PROBLEM TO WORK ON |
Restate every entry word for word.

Stored data entries
== Segment start ==

(** The counts are determined by the database. *)
Lemma counts_exact_unique n ns db l1 l2 c1 c2 :
  (forall id : string, id ∈ l1 <-> id ∈ l2) ->
  counts_exact n ns db l1 c1 -> counts_exact n ns db l2 c2 -> c1 = c2.
Proof.
  intros Hl (A1 & C1 & L1 & P1 & Q1) (A2 & C2 & L2 & P2 & Q2).
  destruct c1 as [a1 cl1 le1 p1 q1], c2 as [a2 cl2 le2 p2 q2]; simpl in *.
  rewrite A1, A2, C1, C2, L1, L2, P1, P2, Q1, Q2.
  f_equal; apply count_rows_ext; intros v; by rewrite ?Hl.
Qed.

(** One row more. *)
Lemma count_rows_insert n ns db db' uid r (P : VMRecord -> Prop) `{forall v, Decision (P v)} :
  vms db !! uid = None -> vms db' = <[uid := r]> (vms db) -> in_pool n ns r ->
  count_rows n ns db' P = (count_rows n ns db P + if decide (P (rowToVM r)) then 1 else 0)%Z.
Proof.
  intros Hn Ev Hin. unfold count_rows, rows. rewrite Ev, map_to_list_insert by done.
  rewrite fmap_cons, filter_cons. repeat case_decide; simpl; try lia; exfalso; naive_solver.
Qed.

Lemma new_available_counts pool h db db' committed c :
  new_available pool h db db' ->
  counts_exact (pool_name pool) (pool_namespace pool) db committed c ->
  counts_exact (pool_name pool) (pool_namespace pool) db' committed (more_available 1 c).
Proof.
  intros (uid & r & _ & Hn & Ev & Hp & _ & Hin & _) (A & C & L & P & Q).
  assert (vm_phase (rowToVM r) = AVAILABLE) as Hph by (simpl; by rewrite Hp).
  split_and!; simpl; rewrite (count_rows_insert _ _ db db' uid r) by done;
    (case_decide as Hd; [|lia || (exfalso; naive_solver)]); rewrite Hph in Hd; naive_solver lia.
Qed.

Lemma new_available_has pool h db db' :
  new_available pool h db db' -> has_vm (pool_name pool) (pool_namespace pool) db'.
Proof.
  intros (uid & r & _ & _ & Ev & _ & _ & Hin & _). exists uid, r. split; [|done].
  rewrite Ev. apply lookup_insert_eq.
Qed.
End counts.

Section reconciling.
Context `{Codec, Sqlite, Semver} {env : Environment} `{!Healthy env}.

(** A VM ready to be claimed, on a host of the pool. *)
Definition in_stock (pool : PoolSpec) (r : vmRow) : Prop :=
  claimable (pool_name pool) (pool_namespace pool) r /\ vr_leaseID r = None /\
  vr_flintlockHost r ∈ flintlock_hosts pool.

(** [n] such VMs are new, the others were there. *)
Record stocked (pool : PoolSpec) (n : nat) (db db' : DB) : Prop := {
  sk_vms u r : vms db' !! u = Some r -> vms db !! u = Some r \/ in_stock pool r;
  sk_size : size (vms db') = size (vms db) + n
}.

(** [n] provisions that succeeded. *)
Record filled (pool : PoolSpec) (n : nat) (w w' : world) : Prop := {
  fi_grows : grows n (w_db w) (w_db w');
  fi_stocked : stocked pool n (w_db w) (w_db w');
  fi_ready : ready pool w';
  fi_onward : onward w w';
  fi_counts committed c :
    counts_exact (pool_name pool) (pool_namespace pool) (w_db w) committed c ->
    counts_exact (pool_name pool) (pool_namespace pool) (w_db w') committed
      (more_available (Z.of_nat n) c);
  fi_has : 0 < n -> has_vm (pool_name pool) (pool_namespace pool) (w_db w')
}.

Lemma has_vm_grows n ns k db db' : grows k db db' -> has_vm n ns db -> has_vm n ns db'.
Proof. intros G (u & r & Hr & Hin). exists u, r. split; [by apply (grows_vms _ _ _ G)|done]. Qed.

Lemma filled_refl pool w : ready pool w -> filled pool 0 w w.
Proof.
  intros Hr. split; [apply grows_refl|split; [by left|lia]|done|done| |lia]. intros committed c Hc.
  destruct c; unfold more_available; simpl. by rewrite Z.add_0_r.
Qed.

Lemma stocked_step pool h n db db1 db2 :
  h ∈ flintlock_hosts pool -> new_available pool h db db1 -> stocked pool n db1 db2 ->
  stocked pool (S n) db db2.
Proof.
  intros Hh (uid & r & _ & Hn & Ev & Hp & Hl & Hin & <-) [V S]. split.
  - intros u x Hx. destruct (V u x Hx) as [Hx1|]; [|by right]. rewrite Ev in Hx1.
    apply lookup_insert_Some in Hx1 as [[<- <-]|[_ Hx1]]; [right|by left]. by split.
  - rewrite S, Ev, map_size_insert_None by done. lia.
Qed.

Lemma filled_step pool n w w1 w2 :
  onward w w1 -> ready pool w1 -> provision_result false pool (w_db w) None (w_db w1) ->
  filled pool n w1 w2 -> filled pool (S n) w w2.
Proof.
  intros On Hr Hp [G Sk R O C Hh]. pose proof (provision_grows _ _ _ _ _ Hp) as G1.
  destruct Hp as (_ & _ & h & Hhost & _ & Hnew). split; [| |done|by etrans| |].
  - by apply (grows_trans 1 n (w_db w) (w_db w1)).
  - by eapply stocked_step.
  - intros committed c Hc. apply (new_available_counts pool h) with (db' := w_db w1) in Hc; [|done].
    apply C in Hc. unfold more_available in *. simpl in Hc.
    by replace (Available c + Z.of_nat (S n))%Z with (Available c + 1 + Z.of_nat n)%Z by lia.
  - intros _. by eapply has_vm_grows, new_available_has.
Qed.

Lemma under_start_provisions cfg pool n w :
  ready pool w -> (0 < GuestAgentInterval cfg)%Z ->
  under (start_provisions cfg pool n) (fun _ w' => filled pool n w w') w.
Proof.
  intros Hr Hi. revert w Hr. induction n as [|n IH]; intros w Hr; cbn [start_provisions].
  { cbn [under]. by apply filled_refl. }
  apply under_bind. change (under (bind (Provision cfg pool) (fun _ => Ret tt))
    (fun _ w' => under (start_provisions cfg pool n) (fun _ w'' => filled pool (S n) w w'') w') w).
  apply under_bind. eapply under_mono; [|by apply under_Provision].
  intros err w1 (-> & On & Hr1 & Hp). cbn [under].
  eapply under_mono; [|by apply IH]. intros [] w2. by apply filled_step.
Qed.

Lemma ready_steady pool w w' : steady w w' -> ready pool w -> ready pool w'.
Proof.
  intros [S On] Hr. eapply ready_kept; [done|done|apply S|apply S|].
  eapply all_issued_same; [apply S|done|apply Hr].
Qed.

(** The pool has a VM, and its template's fixed address allows no other. *)
Definition one_of_a_kind (pool : PoolSpec) (db : DB) : Prop :=
  TemplateHasStaticNetwork (microvm_template pool) = true /\
  has_vm (pool_name pool) (pool_namespace pool) db.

== Segment end ==

ANSWER BOX |
(** The counts are determined by the database. *)
Lemma counts_exact_unique n ns db l1 l2 c1 c2 :
  (forall id : string, id ∈ l1 <-> id ∈ l2) ->
  counts_exact n ns db l1 c1 -> counts_exact n ns db l2 c2 -> c1 = c2.
Proof.
  intros Hl (A1 & C1 & L1 & P1 & Q1) (A2 & C2 & L2 & P2 & Q2).
  destruct c1 as [a1 cl1 le1 p1 q1], c2 as [a2 cl2 le2 p2 q2]; simpl in *.
  rewrite A1, A2, C1, C2, L1, L2, P1, P2, Q1, Q2.
  f_equal; apply count_rows_ext; intros v; by rewrite ?Hl.
Qed.

(** One row more. *)
Lemma count_rows_insert n ns db db' uid r (P : VMRecord -> Prop) `{forall v, Decision (P v)} :
  vms db !! uid = None -> vms db' = <[uid := r]> (vms db) -> in_pool n ns r ->
  count_rows n ns db' P = (count_rows n ns db P + if decide (P (rowToVM r)) then 1 else 0)%Z.
Proof.
  intros Hn Ev Hin. unfold count_rows, rows. rewrite Ev, map_to_list_insert by done.
  rewrite fmap_cons, filter_cons. repeat case_decide; simpl; try lia; exfalso; naive_solver.
Qed.

Lemma new_available_counts pool h db db' committed c :
  new_available pool h db db' ->
  counts_exact (pool_name pool) (pool_namespace pool) db committed c ->
  counts_exact (pool_name pool) (pool_namespace pool) db' committed (more_available 1 c).
Proof.
  intros (uid & r & _ & Hn & Ev & Hp & _ & Hin & _) (A & C & L & P & Q).
  assert (vm_phase (rowToVM r) = AVAILABLE) as Hph by (simpl; by rewrite Hp).
  split_and!; simpl; rewrite (count_rows_insert _ _ db db' uid r) by done;
    (case_decide as Hd; [|lia || (exfalso; naive_solver)]); rewrite Hph in Hd; naive_solver lia.
Qed.

Lemma new_available_has pool h db db' :
  new_available pool h db db' -> has_vm (pool_name pool) (pool_namespace pool) db'.
Proof.
  intros (uid & r & _ & _ & Ev & _ & _ & Hin & _). exists uid, r. split; [|done].
  rewrite Ev. apply lookup_insert_eq.
Qed.
End counts.

Section reconciling.
Context `{Codec, Sqlite, Semver} {env : Environment} `{!Healthy env}.

(** A VM ready to be claimed, on a host of the pool. *)
Definition in_stock (pool : PoolSpec) (r : vmRow) : Prop :=
  claimable (pool_name pool) (pool_namespace pool) r /\ vr_leaseID r = None /\
  vr_flintlockHost r ∈ flintlock_hosts pool.

(** [n] such VMs are new, the others were there. *)
Record stocked (pool : PoolSpec) (n : nat) (db db' : DB) : Prop := {
  sk_vms u r : vms db' !! u = Some r -> vms db !! u = Some r \/ in_stock pool r;
  sk_size : size (vms db') = size (vms db) + n
}.

(** [n] provisions that succeeded. *)
Record filled (pool : PoolSpec) (n : nat) (w w' : world) : Prop := {
  fi_grows : grows n (w_db w) (w_db w');
  fi_stocked : stocked pool n (w_db w) (w_db w');
  fi_ready : ready pool w';
  fi_onward : onward w w';
  fi_counts committed c :
    counts_exact (pool_name pool) (pool_namespace pool) (w_db w) committed c ->
    counts_exact (pool_name pool) (pool_namespace pool) (w_db w') committed
      (more_available (Z.of_nat n) c);
  fi_has : 0 < n -> has_vm (pool_name pool) (pool_namespace pool) (w_db w')
}.

Lemma has_vm_grows n ns k db db' : grows k db db' -> has_vm n ns db -> has_vm n ns db'.
Proof. intros G (u & r & Hr & Hin). exists u, r. split; [by apply (grows_vms _ _ _ G)|done]. Qed.

Lemma filled_refl pool w : ready pool w -> filled pool 0 w w.
Proof.
  intros Hr. split; [apply grows_refl|split; [by left|lia]|done|done| |lia]. intros committed c Hc.
  destruct c; unfold more_available; simpl. by rewrite Z.add_0_r.
Qed.

Lemma stocked_step pool h n db db1 db2 :
  h ∈ flintlock_hosts pool -> new_available pool h db db1 -> stocked pool n db1 db2 ->
  stocked pool (S n) db db2.
Proof.
  intros Hh (uid & r & _ & Hn & Ev & Hp & Hl & Hin & <-) [V S]. split.
  - intros u x Hx. destruct (V u x Hx) as [Hx1|]; [|by right]. rewrite Ev in Hx1.
    apply lookup_insert_Some in Hx1 as [[<- <-]|[_ Hx1]]; [right|by left]. by split.
  - rewrite S, Ev, map_size_insert_None by done. lia.
Qed.

Lemma filled_step pool n w w1 w2 :
  onward w w1 -> ready pool w1 -> provision_result false pool (w_db w) None (w_db w1) ->
  filled pool n w1 w2 -> filled pool (S n) w w2.
Proof.
  intros On Hr Hp [G Sk R O C Hh]. pose proof (provision_grows _ _ _ _ _ Hp) as G1.
  destruct Hp as (_ & _ & h & Hhost & _ & Hnew). split; [| |done|by etrans| |].
  - by apply (grows_trans 1 n (w_db w) (w_db w1)).
  - by eapply stocked_step.
  - intros committed c Hc. apply (new_available_counts pool h) with (db' := w_db w1) in Hc; [|done].
    apply C in Hc. unfold more_available in *. simpl in Hc.
    by replace (Available c + Z.of_nat (S n))%Z with (Available c + 1 + Z.of_nat n)%Z by lia.
  - intros _. by eapply has_vm_grows, new_available_has.
Qed.

Lemma under_start_provisions cfg pool n w :
  ready pool w -> (0 < GuestAgentInterval cfg)%Z ->
  under (start_provisions cfg pool n) (fun _ w' => filled pool n w w') w.
Proof.
  intros Hr Hi. revert w Hr. induction n as [|n IH]; intros w Hr; cbn [start_provisions].
  { cbn [under]. by apply filled_refl. }
  apply under_bind. change (under (bind (Provision cfg pool) (fun _ => Ret tt))
    (fun _ w' => under (start_provisions cfg pool n) (fun _ w'' => filled pool (S n) w w'') w') w).
  apply under_bind. eapply under_mono; [|by apply under_Provision].
  intros err w1 (-> & On & Hr1 & Hp). cbn [under].
  eapply under_mono; [|by apply IH]. intros [] w2. by apply filled_step.
Qed.

Lemma ready_steady pool w w' : steady w w' -> ready pool w -> ready pool w'.
Proof.
  intros [S On] Hr. eapply ready_kept; [done|done|apply S|apply S|].
  eapply all_issued_same; [apply S|done|apply Hr].
Qed.

(** The pool has a VM, and its template's fixed address allows no other. *)
Definition one_of_a_kind (pool : PoolSpec) (db : DB) : Prop :=
  TemplateHasStaticNetwork (microvm_template pool) = true /\
  has_vm (pool_name pool) (pool_namespace pool) db.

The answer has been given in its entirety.